### HOW TO COMPLETE THIS TASK
Can you find the lines of the listing that include "sqrt" and copy every one?

### DATA EXCERPTS
»»

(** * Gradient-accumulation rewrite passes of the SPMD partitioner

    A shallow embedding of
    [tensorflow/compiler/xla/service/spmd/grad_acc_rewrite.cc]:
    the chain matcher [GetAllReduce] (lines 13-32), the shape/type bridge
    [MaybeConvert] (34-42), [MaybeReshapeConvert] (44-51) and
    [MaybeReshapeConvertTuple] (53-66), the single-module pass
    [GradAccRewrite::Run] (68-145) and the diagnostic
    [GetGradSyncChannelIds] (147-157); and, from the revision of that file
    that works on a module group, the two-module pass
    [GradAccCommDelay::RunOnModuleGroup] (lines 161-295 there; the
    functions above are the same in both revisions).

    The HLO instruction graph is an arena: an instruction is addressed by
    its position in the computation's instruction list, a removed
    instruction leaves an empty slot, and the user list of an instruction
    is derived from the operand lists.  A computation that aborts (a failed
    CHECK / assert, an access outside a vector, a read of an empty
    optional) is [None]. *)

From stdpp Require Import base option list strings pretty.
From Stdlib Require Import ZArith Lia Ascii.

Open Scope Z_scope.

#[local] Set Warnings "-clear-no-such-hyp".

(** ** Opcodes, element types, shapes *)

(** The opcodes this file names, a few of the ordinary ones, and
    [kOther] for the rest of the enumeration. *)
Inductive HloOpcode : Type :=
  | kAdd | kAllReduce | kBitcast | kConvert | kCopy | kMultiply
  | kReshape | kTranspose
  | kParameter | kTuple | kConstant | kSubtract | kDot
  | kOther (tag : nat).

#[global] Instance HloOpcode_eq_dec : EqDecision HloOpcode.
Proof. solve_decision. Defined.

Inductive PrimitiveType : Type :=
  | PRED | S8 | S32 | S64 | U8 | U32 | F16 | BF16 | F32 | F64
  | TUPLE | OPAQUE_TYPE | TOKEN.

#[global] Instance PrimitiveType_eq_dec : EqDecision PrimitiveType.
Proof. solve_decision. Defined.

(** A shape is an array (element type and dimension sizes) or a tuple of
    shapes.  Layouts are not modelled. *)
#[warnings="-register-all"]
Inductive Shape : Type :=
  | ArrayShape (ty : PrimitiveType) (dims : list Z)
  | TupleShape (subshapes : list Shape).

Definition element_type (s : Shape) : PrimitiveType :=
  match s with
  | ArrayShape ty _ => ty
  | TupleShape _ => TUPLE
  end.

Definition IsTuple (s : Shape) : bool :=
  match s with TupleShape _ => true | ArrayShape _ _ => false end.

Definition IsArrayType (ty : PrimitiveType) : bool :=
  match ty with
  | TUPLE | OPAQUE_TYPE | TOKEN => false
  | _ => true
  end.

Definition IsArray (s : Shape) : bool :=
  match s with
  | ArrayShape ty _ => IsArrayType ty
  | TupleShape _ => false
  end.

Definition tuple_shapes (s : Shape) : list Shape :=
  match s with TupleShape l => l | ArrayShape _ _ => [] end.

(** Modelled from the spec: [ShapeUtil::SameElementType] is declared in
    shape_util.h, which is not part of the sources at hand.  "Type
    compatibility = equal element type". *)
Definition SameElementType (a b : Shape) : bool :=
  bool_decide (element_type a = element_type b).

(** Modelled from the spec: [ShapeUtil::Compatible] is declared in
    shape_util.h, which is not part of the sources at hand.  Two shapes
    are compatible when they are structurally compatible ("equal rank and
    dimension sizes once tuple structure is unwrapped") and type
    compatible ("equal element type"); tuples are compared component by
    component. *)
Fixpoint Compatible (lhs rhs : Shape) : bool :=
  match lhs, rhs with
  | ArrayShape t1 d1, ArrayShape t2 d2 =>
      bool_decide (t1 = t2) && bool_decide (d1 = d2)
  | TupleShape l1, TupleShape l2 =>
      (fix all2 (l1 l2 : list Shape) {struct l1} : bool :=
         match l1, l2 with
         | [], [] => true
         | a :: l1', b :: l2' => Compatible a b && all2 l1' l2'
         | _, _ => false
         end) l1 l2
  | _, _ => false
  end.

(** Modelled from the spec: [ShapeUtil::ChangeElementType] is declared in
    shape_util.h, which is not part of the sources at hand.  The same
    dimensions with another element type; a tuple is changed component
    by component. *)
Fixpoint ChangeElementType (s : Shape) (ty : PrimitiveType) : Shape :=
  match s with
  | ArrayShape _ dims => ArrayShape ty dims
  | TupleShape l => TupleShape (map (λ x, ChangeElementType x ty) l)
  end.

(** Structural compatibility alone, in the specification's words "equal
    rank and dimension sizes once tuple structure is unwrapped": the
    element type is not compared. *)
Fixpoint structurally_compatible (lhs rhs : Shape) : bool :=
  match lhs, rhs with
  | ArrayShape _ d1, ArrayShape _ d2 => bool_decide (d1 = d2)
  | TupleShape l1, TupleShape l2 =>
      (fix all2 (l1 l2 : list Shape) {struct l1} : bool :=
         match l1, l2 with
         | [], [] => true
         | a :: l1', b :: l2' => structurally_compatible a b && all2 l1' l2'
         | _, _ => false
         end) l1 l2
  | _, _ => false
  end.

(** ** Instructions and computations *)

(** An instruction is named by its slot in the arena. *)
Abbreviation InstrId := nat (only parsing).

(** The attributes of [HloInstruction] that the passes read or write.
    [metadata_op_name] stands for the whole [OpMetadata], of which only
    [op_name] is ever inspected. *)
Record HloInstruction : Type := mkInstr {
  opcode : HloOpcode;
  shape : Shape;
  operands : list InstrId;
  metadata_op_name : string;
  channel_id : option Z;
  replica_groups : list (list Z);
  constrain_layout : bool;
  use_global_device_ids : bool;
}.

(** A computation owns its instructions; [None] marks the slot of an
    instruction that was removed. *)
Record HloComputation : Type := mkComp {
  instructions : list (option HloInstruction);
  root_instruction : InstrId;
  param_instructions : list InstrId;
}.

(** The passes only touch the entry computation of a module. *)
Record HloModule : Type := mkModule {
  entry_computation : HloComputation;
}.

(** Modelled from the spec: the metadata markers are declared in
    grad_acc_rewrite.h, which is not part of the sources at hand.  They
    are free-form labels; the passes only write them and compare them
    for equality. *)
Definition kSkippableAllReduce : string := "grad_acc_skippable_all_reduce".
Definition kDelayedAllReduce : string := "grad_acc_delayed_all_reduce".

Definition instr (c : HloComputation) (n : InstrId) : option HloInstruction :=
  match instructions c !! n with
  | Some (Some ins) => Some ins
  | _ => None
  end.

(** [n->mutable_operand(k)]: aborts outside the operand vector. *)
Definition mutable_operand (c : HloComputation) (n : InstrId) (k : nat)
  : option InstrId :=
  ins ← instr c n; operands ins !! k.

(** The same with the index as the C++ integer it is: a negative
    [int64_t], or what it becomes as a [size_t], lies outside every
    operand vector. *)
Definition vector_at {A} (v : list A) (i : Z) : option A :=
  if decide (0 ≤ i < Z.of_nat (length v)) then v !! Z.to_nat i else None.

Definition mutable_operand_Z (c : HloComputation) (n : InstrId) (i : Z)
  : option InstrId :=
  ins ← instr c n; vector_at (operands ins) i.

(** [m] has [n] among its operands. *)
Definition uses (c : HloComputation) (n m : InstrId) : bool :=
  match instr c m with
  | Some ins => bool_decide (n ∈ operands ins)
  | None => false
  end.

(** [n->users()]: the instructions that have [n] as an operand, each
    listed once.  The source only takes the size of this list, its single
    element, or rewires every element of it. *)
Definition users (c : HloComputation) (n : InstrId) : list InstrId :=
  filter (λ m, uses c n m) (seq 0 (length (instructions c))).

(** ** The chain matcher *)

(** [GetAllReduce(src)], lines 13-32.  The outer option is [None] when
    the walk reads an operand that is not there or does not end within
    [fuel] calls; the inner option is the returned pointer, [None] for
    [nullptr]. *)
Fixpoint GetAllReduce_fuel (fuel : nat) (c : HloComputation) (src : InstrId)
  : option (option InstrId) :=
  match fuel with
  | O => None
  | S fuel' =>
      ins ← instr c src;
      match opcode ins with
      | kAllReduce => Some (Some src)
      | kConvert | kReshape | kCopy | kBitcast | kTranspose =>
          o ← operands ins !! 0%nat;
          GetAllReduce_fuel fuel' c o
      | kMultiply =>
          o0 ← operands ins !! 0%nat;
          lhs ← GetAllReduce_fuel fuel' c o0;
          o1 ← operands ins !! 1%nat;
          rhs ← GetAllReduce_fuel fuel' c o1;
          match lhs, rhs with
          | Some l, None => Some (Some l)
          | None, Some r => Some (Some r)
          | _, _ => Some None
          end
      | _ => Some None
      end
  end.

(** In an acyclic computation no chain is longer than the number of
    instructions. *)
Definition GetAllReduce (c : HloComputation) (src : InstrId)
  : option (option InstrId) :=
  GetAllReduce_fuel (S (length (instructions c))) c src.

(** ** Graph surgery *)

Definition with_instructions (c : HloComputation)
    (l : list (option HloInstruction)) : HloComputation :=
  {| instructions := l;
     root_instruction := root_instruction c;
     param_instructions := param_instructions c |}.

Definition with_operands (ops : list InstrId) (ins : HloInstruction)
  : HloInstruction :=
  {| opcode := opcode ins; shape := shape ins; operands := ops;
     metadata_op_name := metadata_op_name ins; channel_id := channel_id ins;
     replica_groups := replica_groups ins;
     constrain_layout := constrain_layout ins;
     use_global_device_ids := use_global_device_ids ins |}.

««
»»

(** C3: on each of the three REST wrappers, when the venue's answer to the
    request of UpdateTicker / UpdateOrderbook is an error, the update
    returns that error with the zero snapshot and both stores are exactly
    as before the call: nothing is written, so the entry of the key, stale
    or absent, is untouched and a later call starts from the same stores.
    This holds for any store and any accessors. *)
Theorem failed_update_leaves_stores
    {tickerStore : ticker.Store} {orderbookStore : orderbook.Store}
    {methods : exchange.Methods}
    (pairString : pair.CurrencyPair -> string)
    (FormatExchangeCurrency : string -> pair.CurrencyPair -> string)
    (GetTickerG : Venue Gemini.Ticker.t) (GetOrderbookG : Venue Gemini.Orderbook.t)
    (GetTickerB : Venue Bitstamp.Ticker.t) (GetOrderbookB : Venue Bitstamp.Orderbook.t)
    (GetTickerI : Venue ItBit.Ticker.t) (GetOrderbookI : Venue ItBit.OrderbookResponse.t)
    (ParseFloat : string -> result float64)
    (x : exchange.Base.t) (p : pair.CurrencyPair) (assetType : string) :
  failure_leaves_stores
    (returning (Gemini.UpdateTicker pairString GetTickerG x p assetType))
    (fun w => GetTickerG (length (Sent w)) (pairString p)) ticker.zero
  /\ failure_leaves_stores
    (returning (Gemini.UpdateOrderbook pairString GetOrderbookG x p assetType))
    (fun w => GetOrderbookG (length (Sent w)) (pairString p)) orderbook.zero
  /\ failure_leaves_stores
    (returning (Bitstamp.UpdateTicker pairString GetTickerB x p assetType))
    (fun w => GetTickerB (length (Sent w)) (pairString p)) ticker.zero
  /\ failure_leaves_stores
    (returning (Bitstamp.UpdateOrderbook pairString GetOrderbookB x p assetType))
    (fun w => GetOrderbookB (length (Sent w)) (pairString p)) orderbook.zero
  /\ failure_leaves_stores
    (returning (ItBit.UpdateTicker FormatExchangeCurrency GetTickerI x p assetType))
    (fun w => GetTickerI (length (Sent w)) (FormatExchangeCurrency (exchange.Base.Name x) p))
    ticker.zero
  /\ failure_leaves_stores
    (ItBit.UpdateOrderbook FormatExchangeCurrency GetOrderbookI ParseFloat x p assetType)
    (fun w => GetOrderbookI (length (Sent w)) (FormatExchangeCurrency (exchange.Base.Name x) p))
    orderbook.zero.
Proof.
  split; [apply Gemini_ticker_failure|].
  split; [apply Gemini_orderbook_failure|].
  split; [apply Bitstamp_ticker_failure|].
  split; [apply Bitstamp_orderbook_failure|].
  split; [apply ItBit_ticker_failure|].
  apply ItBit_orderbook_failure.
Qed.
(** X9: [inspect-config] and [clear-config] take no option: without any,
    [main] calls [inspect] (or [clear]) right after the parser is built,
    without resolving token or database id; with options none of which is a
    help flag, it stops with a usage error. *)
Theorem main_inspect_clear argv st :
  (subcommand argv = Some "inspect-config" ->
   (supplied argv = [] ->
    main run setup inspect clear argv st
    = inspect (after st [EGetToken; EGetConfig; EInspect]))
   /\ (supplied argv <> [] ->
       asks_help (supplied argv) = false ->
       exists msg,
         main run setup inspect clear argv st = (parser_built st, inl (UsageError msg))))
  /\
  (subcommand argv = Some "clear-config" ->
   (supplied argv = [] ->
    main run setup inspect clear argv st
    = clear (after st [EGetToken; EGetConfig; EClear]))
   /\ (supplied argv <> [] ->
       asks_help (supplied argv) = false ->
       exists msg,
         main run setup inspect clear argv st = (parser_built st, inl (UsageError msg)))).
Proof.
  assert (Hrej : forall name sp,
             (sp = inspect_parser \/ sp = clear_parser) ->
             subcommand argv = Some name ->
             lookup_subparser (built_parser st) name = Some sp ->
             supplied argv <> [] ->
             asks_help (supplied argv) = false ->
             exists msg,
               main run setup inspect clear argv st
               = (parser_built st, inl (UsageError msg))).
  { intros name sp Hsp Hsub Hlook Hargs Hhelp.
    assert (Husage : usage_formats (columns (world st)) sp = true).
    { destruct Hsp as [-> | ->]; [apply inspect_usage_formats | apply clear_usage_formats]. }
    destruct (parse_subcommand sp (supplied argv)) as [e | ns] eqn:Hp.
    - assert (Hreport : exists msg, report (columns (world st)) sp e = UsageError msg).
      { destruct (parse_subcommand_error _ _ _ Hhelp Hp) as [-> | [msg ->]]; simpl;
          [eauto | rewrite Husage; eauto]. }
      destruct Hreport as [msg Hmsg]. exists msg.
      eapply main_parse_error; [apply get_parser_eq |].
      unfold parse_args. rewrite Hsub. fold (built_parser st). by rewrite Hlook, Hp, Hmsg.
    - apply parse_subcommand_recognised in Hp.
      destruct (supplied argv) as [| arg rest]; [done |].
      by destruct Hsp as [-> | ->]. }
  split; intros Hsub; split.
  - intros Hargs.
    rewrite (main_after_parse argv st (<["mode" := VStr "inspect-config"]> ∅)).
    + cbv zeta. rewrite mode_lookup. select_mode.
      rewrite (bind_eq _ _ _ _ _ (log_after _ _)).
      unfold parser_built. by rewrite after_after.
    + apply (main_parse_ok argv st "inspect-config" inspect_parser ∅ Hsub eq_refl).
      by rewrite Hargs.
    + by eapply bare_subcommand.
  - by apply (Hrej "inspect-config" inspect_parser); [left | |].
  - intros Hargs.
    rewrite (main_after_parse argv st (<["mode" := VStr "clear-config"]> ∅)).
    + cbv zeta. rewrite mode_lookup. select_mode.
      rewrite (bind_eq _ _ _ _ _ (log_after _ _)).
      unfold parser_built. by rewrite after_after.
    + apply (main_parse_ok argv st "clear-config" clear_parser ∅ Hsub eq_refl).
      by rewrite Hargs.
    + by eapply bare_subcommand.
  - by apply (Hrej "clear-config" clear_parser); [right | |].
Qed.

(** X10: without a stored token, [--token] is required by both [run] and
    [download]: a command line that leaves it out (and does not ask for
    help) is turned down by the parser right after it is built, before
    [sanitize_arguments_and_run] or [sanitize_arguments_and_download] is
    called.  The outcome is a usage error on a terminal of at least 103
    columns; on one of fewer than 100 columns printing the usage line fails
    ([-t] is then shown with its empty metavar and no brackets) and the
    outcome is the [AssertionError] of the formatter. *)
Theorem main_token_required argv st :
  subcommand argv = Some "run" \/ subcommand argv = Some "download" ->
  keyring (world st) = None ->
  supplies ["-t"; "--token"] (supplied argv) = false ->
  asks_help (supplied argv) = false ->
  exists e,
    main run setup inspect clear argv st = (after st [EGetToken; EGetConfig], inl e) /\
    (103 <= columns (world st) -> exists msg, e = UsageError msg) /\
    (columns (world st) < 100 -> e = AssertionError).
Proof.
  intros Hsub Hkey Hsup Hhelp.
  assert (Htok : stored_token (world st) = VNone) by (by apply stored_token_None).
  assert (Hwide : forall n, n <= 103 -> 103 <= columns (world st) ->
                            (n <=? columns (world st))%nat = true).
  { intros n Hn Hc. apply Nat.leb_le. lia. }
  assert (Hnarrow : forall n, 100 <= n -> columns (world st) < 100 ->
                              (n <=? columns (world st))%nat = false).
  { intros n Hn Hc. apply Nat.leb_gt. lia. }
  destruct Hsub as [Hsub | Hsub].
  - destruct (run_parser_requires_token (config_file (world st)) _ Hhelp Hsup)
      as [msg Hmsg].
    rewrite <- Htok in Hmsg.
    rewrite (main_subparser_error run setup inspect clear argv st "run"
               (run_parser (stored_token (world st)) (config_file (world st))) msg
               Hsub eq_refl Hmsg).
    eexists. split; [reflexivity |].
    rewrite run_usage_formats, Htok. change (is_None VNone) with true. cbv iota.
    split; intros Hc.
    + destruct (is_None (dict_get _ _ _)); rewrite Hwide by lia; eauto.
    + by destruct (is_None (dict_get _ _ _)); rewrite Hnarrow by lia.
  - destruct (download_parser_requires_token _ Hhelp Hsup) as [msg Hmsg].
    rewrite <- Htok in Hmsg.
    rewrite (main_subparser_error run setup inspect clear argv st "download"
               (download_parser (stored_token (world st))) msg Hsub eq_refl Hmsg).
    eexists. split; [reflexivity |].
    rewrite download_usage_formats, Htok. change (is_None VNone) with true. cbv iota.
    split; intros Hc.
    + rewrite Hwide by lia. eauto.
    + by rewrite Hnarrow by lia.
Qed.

««
»»

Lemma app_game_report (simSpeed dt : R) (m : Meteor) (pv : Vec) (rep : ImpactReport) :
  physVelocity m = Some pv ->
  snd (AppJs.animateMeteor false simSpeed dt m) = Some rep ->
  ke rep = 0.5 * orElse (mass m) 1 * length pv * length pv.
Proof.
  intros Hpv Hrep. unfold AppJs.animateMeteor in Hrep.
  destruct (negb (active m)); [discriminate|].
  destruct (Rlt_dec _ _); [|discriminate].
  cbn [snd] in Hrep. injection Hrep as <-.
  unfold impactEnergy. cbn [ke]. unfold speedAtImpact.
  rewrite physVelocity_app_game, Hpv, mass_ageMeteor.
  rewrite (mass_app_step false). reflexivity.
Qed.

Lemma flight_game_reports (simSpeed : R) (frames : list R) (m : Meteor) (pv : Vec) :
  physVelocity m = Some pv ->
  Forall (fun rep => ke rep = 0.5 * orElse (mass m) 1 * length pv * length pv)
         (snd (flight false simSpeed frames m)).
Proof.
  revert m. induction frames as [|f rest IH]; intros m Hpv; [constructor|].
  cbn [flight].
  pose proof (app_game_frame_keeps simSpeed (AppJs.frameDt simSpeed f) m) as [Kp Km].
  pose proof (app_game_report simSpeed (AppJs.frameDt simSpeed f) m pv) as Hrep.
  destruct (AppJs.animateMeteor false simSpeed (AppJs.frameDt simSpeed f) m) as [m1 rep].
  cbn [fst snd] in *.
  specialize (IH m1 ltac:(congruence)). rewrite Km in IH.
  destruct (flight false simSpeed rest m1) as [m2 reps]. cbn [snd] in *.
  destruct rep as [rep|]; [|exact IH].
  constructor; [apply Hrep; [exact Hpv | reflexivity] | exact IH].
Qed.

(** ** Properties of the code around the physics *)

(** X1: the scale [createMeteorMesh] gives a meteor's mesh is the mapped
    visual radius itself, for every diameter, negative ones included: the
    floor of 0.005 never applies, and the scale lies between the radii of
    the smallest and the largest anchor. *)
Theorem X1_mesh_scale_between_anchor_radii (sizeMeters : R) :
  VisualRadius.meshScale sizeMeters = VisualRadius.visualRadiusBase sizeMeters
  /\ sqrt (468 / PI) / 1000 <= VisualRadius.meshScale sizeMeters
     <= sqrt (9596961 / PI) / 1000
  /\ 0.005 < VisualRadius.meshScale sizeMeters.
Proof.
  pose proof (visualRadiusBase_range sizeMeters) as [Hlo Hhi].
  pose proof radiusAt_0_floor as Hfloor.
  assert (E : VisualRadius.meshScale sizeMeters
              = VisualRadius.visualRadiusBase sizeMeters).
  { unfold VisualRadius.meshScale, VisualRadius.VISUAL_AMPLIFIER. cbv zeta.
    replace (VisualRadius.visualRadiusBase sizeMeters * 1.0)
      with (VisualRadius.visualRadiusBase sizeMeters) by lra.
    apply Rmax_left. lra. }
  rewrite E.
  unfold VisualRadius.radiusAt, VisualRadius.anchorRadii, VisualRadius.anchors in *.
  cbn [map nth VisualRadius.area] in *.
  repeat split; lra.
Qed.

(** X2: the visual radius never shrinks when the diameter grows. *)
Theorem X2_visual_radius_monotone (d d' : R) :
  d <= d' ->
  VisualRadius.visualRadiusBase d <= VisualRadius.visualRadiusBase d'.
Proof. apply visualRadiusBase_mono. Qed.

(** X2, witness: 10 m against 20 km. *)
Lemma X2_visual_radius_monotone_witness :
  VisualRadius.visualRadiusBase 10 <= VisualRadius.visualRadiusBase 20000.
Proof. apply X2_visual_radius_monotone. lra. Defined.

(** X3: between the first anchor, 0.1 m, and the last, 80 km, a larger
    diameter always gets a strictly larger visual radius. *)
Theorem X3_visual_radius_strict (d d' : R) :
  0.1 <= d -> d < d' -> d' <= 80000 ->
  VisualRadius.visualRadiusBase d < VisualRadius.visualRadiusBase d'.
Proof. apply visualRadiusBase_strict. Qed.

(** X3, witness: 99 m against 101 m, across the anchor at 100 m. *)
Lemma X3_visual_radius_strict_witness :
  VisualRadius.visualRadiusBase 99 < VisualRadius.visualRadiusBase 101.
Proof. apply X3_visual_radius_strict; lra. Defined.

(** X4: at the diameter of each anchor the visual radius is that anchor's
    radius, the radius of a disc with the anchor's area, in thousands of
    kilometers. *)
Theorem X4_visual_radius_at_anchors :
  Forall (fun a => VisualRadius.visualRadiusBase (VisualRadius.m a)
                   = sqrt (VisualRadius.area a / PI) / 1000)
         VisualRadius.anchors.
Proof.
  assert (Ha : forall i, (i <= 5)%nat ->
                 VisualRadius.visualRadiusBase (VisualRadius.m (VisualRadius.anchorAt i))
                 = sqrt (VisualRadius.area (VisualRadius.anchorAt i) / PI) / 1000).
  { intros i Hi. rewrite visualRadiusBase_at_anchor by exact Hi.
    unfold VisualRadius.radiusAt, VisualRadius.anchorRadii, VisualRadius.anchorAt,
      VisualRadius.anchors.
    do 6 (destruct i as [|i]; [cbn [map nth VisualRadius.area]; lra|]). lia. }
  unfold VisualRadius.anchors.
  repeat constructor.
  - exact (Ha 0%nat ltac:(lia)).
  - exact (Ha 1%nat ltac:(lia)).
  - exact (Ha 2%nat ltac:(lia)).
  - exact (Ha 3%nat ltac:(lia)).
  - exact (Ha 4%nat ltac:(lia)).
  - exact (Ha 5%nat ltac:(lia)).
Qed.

««

### TASK RESPONSE
  /\ sqrt (468 / PI) / 1000 <= VisualRadius.meshScale sizeMeters
     <= sqrt (9596961 / PI) / 1000
                   = sqrt (VisualRadius.area a / PI) / 1000)
                 = sqrt (VisualRadius.area (VisualRadius.anchorAt i) / PI) / 1000).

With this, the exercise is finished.